Only the lines from the top of the data through the line with "exists p, view" should be repeated, each exactly as written.
--------------------
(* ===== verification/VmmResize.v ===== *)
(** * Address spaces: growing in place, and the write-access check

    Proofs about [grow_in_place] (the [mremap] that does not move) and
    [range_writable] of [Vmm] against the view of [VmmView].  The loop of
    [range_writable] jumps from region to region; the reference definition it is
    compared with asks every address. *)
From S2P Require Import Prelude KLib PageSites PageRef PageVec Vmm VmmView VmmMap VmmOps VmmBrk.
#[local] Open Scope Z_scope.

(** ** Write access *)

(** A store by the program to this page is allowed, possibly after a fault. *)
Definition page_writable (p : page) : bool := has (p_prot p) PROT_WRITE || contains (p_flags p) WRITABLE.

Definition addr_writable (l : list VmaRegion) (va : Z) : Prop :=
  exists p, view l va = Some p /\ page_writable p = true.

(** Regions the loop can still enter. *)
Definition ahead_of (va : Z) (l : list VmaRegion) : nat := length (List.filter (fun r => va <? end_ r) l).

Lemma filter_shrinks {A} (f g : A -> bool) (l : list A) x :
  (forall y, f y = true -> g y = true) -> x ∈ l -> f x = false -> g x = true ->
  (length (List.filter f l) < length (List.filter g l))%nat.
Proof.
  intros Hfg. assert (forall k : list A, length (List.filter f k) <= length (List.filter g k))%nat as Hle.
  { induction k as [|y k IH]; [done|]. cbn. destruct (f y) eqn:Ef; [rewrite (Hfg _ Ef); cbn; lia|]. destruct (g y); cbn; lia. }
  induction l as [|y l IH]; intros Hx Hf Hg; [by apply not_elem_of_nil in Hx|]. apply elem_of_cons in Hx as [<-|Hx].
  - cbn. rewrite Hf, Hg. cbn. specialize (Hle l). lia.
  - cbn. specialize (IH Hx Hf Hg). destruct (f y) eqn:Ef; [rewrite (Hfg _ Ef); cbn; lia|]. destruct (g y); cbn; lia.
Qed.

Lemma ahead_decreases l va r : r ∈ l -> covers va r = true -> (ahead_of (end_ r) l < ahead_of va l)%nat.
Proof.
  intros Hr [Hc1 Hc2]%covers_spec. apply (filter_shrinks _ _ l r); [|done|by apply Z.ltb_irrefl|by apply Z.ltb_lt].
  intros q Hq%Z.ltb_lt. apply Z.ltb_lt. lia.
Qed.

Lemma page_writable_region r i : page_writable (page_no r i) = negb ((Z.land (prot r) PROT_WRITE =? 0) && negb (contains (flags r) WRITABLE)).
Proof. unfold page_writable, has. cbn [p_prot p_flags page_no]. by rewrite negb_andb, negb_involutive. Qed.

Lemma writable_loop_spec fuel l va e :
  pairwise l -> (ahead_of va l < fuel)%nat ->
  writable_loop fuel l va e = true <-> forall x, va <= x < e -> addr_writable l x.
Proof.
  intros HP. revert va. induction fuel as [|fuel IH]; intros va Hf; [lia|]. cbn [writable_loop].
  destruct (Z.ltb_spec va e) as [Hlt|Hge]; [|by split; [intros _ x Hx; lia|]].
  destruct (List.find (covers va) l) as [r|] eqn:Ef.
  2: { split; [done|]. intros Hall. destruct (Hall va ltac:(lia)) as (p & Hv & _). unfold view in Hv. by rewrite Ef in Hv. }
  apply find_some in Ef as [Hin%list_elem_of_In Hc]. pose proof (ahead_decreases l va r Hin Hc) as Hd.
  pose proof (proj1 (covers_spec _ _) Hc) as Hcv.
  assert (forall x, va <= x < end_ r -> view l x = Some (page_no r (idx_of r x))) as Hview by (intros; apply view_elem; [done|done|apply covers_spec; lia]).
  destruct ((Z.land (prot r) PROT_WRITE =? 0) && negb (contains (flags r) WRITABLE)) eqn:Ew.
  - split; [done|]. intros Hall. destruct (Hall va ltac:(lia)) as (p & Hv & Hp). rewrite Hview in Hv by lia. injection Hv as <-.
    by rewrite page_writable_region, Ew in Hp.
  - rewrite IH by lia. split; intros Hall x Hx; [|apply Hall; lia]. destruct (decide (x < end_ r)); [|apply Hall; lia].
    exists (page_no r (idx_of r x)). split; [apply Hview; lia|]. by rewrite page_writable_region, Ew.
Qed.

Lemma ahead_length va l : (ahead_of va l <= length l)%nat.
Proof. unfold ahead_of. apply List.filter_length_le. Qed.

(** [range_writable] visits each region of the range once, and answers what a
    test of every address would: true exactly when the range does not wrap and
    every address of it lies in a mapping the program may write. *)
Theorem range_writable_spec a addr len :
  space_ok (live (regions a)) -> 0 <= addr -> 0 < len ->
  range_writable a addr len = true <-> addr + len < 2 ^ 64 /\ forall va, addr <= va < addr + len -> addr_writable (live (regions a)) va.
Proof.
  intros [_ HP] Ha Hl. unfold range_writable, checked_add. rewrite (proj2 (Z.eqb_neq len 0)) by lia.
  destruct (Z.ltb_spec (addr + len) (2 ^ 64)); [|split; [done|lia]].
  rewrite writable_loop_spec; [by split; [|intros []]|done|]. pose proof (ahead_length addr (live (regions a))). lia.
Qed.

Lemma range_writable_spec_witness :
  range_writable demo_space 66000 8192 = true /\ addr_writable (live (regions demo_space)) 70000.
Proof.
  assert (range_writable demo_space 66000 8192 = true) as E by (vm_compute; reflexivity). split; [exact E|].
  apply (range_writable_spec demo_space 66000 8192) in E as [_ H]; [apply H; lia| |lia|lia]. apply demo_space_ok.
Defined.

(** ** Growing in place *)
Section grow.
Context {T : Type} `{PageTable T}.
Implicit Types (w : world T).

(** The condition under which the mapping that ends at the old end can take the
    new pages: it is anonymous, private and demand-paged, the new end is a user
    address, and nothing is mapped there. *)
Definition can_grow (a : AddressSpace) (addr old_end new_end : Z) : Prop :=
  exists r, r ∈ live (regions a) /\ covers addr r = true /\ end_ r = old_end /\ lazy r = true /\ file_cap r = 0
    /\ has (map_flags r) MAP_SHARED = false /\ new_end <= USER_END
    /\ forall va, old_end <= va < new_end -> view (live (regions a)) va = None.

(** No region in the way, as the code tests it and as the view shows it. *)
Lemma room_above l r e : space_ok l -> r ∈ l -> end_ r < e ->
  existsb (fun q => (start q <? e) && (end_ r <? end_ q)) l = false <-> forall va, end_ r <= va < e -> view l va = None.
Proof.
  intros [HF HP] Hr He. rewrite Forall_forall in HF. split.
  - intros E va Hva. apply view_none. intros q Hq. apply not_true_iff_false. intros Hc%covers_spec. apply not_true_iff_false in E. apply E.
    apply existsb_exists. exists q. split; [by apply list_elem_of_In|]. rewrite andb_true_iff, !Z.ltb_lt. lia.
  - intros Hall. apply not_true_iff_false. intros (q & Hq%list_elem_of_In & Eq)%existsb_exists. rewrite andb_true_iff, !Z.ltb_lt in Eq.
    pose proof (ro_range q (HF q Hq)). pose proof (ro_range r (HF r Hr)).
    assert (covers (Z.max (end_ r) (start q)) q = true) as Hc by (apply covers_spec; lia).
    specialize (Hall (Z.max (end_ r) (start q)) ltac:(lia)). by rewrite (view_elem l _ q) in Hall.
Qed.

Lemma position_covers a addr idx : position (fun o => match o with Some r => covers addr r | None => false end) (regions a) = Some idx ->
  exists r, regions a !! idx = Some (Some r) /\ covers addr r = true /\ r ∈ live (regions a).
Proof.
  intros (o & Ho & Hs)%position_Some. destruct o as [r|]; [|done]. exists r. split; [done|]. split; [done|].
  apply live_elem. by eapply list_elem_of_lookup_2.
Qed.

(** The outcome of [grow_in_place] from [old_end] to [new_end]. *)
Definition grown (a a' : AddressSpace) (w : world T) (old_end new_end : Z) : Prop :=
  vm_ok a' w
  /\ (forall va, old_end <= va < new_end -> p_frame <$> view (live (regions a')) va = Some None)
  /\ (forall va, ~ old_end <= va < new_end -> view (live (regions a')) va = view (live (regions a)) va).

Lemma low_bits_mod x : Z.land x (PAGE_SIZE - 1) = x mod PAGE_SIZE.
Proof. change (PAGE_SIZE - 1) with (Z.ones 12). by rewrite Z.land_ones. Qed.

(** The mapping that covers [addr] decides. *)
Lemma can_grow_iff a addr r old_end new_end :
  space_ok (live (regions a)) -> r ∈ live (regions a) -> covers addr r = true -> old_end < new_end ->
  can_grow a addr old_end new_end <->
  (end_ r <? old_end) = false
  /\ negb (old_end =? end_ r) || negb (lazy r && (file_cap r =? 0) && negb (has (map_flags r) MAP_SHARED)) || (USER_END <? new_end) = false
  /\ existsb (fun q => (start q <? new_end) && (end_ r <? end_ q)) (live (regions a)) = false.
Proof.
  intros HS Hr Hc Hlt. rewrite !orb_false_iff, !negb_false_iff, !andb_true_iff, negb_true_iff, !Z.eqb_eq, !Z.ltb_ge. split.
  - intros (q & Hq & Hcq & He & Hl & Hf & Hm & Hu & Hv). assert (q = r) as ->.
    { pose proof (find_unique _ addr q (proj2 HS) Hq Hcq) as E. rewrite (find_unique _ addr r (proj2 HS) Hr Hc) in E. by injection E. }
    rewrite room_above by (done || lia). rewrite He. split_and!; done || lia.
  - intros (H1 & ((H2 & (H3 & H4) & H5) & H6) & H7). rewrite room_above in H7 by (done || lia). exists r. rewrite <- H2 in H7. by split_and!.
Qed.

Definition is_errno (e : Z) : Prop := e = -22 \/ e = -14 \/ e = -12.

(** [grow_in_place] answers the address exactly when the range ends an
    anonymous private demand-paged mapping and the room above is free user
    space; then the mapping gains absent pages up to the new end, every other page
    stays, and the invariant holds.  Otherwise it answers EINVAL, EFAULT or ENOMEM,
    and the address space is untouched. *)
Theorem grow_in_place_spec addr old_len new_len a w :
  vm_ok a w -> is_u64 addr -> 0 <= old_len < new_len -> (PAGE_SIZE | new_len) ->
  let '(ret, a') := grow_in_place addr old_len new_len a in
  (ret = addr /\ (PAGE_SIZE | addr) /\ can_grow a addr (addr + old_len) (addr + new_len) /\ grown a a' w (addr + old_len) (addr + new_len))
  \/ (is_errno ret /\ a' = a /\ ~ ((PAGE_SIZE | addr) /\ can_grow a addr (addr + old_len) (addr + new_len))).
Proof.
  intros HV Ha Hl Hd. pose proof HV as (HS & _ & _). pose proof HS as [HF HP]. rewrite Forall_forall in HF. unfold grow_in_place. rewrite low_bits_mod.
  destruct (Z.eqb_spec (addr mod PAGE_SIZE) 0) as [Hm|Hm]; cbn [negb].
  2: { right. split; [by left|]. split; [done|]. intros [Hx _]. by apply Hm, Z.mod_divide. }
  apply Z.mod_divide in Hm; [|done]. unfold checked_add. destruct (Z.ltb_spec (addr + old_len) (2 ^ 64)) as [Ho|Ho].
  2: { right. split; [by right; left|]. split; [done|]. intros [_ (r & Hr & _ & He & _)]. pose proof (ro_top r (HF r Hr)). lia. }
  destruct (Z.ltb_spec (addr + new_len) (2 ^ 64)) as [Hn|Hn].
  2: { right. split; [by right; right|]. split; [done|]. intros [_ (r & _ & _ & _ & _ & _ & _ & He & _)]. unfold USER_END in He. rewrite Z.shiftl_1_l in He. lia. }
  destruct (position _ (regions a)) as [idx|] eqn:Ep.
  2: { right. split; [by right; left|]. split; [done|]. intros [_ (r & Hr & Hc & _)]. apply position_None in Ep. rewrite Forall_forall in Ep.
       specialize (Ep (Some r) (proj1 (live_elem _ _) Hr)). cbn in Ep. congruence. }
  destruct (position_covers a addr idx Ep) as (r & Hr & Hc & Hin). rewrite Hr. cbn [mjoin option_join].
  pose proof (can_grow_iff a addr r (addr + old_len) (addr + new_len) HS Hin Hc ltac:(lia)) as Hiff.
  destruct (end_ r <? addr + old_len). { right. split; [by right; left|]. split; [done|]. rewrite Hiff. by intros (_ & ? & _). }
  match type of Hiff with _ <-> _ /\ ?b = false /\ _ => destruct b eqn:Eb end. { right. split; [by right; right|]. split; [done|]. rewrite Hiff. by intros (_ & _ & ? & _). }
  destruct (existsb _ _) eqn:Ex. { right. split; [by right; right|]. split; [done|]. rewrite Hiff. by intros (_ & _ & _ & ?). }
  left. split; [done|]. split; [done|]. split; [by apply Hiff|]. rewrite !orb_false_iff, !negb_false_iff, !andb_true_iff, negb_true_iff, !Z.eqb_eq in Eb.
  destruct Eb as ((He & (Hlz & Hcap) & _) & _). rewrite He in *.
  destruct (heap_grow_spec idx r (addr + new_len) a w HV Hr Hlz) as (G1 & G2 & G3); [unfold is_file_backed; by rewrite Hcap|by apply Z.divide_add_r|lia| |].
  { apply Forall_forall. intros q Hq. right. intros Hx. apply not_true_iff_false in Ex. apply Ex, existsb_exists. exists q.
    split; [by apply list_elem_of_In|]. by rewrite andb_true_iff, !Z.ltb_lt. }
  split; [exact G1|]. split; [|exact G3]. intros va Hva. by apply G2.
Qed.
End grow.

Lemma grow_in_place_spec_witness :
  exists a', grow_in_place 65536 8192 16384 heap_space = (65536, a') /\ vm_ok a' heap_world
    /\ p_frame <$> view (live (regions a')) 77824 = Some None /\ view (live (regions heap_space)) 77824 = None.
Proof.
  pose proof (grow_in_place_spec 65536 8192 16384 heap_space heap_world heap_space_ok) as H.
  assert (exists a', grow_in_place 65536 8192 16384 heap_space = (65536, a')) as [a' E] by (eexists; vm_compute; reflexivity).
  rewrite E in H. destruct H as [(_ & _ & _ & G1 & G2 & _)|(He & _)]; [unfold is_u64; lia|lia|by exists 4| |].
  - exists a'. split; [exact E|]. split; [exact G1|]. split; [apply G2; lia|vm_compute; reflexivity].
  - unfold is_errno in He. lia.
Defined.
--------------------
# Solution to this problem
(* ===== verification/VmmResize.v ===== *)
(** * Address spaces: growing in place, and the write-access check

    Proofs about [grow_in_place] (the [mremap] that does not move) and
    [range_writable] of [Vmm] against the view of [VmmView].  The loop of
    [range_writable] jumps from region to region; the reference definition it is
    compared with asks every address. *)
From S2P Require Import Prelude KLib PageSites PageRef PageVec Vmm VmmView VmmMap VmmOps VmmBrk.
#[local] Open Scope Z_scope.

(** ** Write access *)

(** A store by the program to this page is allowed, possibly after a fault. *)
Definition page_writable (p : page) : bool := has (p_prot p) PROT_WRITE || contains (p_flags p) WRITABLE.

Definition addr_writable (l : list VmaRegion) (va : Z) : Prop :=
  exists p, view l va = Some p /\ page_writable p = true.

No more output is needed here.